Monument honouring the late King Norodom Sihanouk.
But of course for me to claim this as the end of my day looking at curios, artefacts and monuments would be widely inaccurate because after having toured the palace I spent the best part of my first day in Phnom Penh randomly wandering around the city.
And this random wandering was how I found the monuments above and a myriad of other statues scattered nearby my hotel. You see, Cambodia has quite a history, being a colony of France from 1863 to 1958, having experienced around a decade of growth (squarely centered in the capital itself) and having barely emerged from a regime that wiped out or around 25% of Cambodia’s population.
So when it comes to effective strategies for tourism you’ll likely find getting lost a surprisingly successful strategy (provided you leave a trail of breadcrumbs).
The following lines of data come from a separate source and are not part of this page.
(** ** Every step succeeds and keeps the invariant *)

Lemma vsf_step_ok e s : vsf_inv s -> vsf_event_ok e s -> exists s', vsf_step e s = Some s' /\ vsf_inv s'.
Proof.
  intros I Ok. assert (I' := I). destruct I' as [T L].
  destruct e as [l q r|t l r| |f c|f c|c|c|c|c f|c|c|c m]; cbn [vsf_step vsf_event_ok] in *.
  - unfold quorum_api_set_quorum. apply Nat.leb_le in Ok. rewrite Ok.
    destruct (send_library_ok None (send_internal_notification
      (s <| primary_designated := q |> <| quorum_ring_id := r |> <| quorum_view_list := l |>))) as [es ->].
    { intros c Hc. exact (tracker_open s c I Hc). }
    eexists. split; [reflexivity | exact I].
  - unfold quorum_sync_init. apply Nat.leb_le in Ok. rewrite Ok. eexists. split; [reflexivity|].
    split; [exact T|]. apply sync_lists_ok.
  - unfold quorum_sync_activate.
    destruct (send_nodelist_ok None true (s <| vs_old_member_list := vs_member_list s |>)) as [es ->].
    { intros c Hc. exact (tracker_open s c I Hc). }
    eexists. split; [reflexivity|]. split; [exact T|]. destruct L as [L1 L2]. split; [|exact L2].
    intros x. cbn. specialize (L1 x). specialize (L2 x). destruct (decide (x ∈ vs_left_list s)); tauto.
  - unfold corosync_quorum_register_callback. destruct (corosync_quorum_fns s); eexists; (split; [reflexivity | exact I]).
  - unfold corosync_quorum_unregister_callback, quorum_unregister_callback.
    destruct (corosync_quorum_fns s); [destruct (unregister _ _ _)|]; eexists; (split; [reflexivity | exact I]).
  - eexists. split; [reflexivity|]. split; [|exact L]. destruct T as [N T]. split; [exact N|]. intros d. rewrite T.
    cbn. destruct (decide (d = c)) as [->|Ne].
    + rewrite lookup_insert_eq, Ok. split; intros (p & [= <-] & ?); discriminate.
    + now rewrite lookup_insert_ne by congruence.
  - unfold quorum_lib_exit_fn. destruct Ok as [p Hp]. rewrite Hp. eexists. split; [reflexivity|].
    destruct (qp_tracking_enabled p) eqn:Et; (split; [|exact L]).
    + apply (trackers_remove _ (vs_pds s)); [exact T | |].
      * intros d Hd. cbn. now rewrite lookup_delete_ne by congruence.
      * intros p' Hp'. cbn in Hp'. now rewrite lookup_delete_eq in Hp'.
    + destruct T as [N T]. split; [exact N|]. intros d. cbn. rewrite T. destruct (decide (d = c)) as [->|Ne].
      * rewrite lookup_delete_eq, Hp. split; [|naive_solver]. intros (p' & [= <-] & ?). congruence.
      * now rewrite lookup_delete_ne by congruence.
  - eexists. split; [reflexivity | exact I].
  - unfold message_handler_req_lib_quorum_trackstart. destruct Ok as [p Hp]. rewrite Hp. cbn [mbind option_bind].
    assert (N : exists o, (if has_flag f CS_TRACK_CURRENT || has_flag f CS_TRACK_CHANGES
       then s ← send_nodelist_library_notification (Some c) false s; send_library_notification (Some c) s
       else Some s) = Some (s <| vs_out := o |>)).
    { destruct (_ || _); [|exists (vs_out s); now destruct s].
      assert (Hc : forall d, d ∈ [c] -> is_Some (vs_pds s !! d)) by (intros d ->%list_elem_of_singleton; now exists p).
      destruct (send_nodelist_ok (Some c) false s Hc) as [es ->]. cbn [mbind option_bind].
      set (s1 := s <| vs_out ::= fun o => o ++ concat es |>).
      destruct (send_library_ok (Some c) s1 Hc) as [es' ->]. eexists. reflexivity. }
    destruct N as [o ->]. cbn [mbind option_bind]. destruct (qp_tracking_enabled p) eqn:Et; eexists; (split; [reflexivity|]); [exact I|].
    destruct (_ || _); [|exact I]. split; [|exact L]. destruct T as [N T]. cbn. split.
    + constructor; [|exact N]. rewrite T. intros (p' & Hp' & ?). congruence.
    + intros d. rewrite elem_of_cons, T. destruct (decide (d = c)) as [->|Ne].
      * rewrite lookup_insert_eq. split; [|now left]. intros _. eexists. now split.
      * rewrite lookup_insert_ne by congruence. naive_solver.
  - unfold message_handler_req_lib_quorum_trackstop. destruct Ok as [p Hp]. rewrite Hp. eexists. split; [reflexivity|].
    destruct (qp_tracking_enabled p) eqn:Et; [|exact I]. split; [|exact L].
    apply (trackers_remove _ (vs_pds s)); [exact T | |].
    + intros d Hd. cbn. now rewrite lookup_insert_ne by congruence.
    + intros p' Hp'. cbn in Hp'. rewrite lookup_insert_eq in Hp'. now injection Hp' as <-.
  - eexists. split; [reflexivity | exact I].
  - unfold message_handler_req_lib_quorum_model_gettype. destruct Ok as [p Hp]. rewrite Hp. cbn [mbind option_bind].
    destruct (_ && _); eexists; (split; [reflexivity|]); [exact I|]. split; [|exact L].
    now apply (trackers_same _ _ _ p).
Qed.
The elusive museum rooster.
Of course as inspiring as visiting the National Museum, Royal Palace and Wat Phnom were, I did have to set aside a day to desperately try to understand how it was possible for something as brutal as the Cambodian genocide to occur.
Now although admittedly there aren’t many tourist destinations you want to leave with tears in your eyes, Cambodia’s most well-known memorial to the genocide, the Choeung Ek Killing Field is undeniably powerful and a site which is a macabre must for all visitors to Cambodia.
Given the seriousness of the destination I’d suggest the following:
- Think twice about taking your children – this is an extremely confronting experience which might not be appropriate for some kids. I certainly wouldn’t have had the maturity to provide it with the respect it deserves when I was a kid. But then I was a hoodlum.
- If you plan to visit the Toul Sleng Genocide Museum, be aware that it is also confronting, so you might want to rest in between so you can appreciate it. It is also not as well-funded, so I would suggest reading up on it before you arrive to get the most out of your visit.
- I’d try and set aside around 2 hours at the fields themselves – working your way through the audio tour and museum takes time, and is undeniably worthwhile.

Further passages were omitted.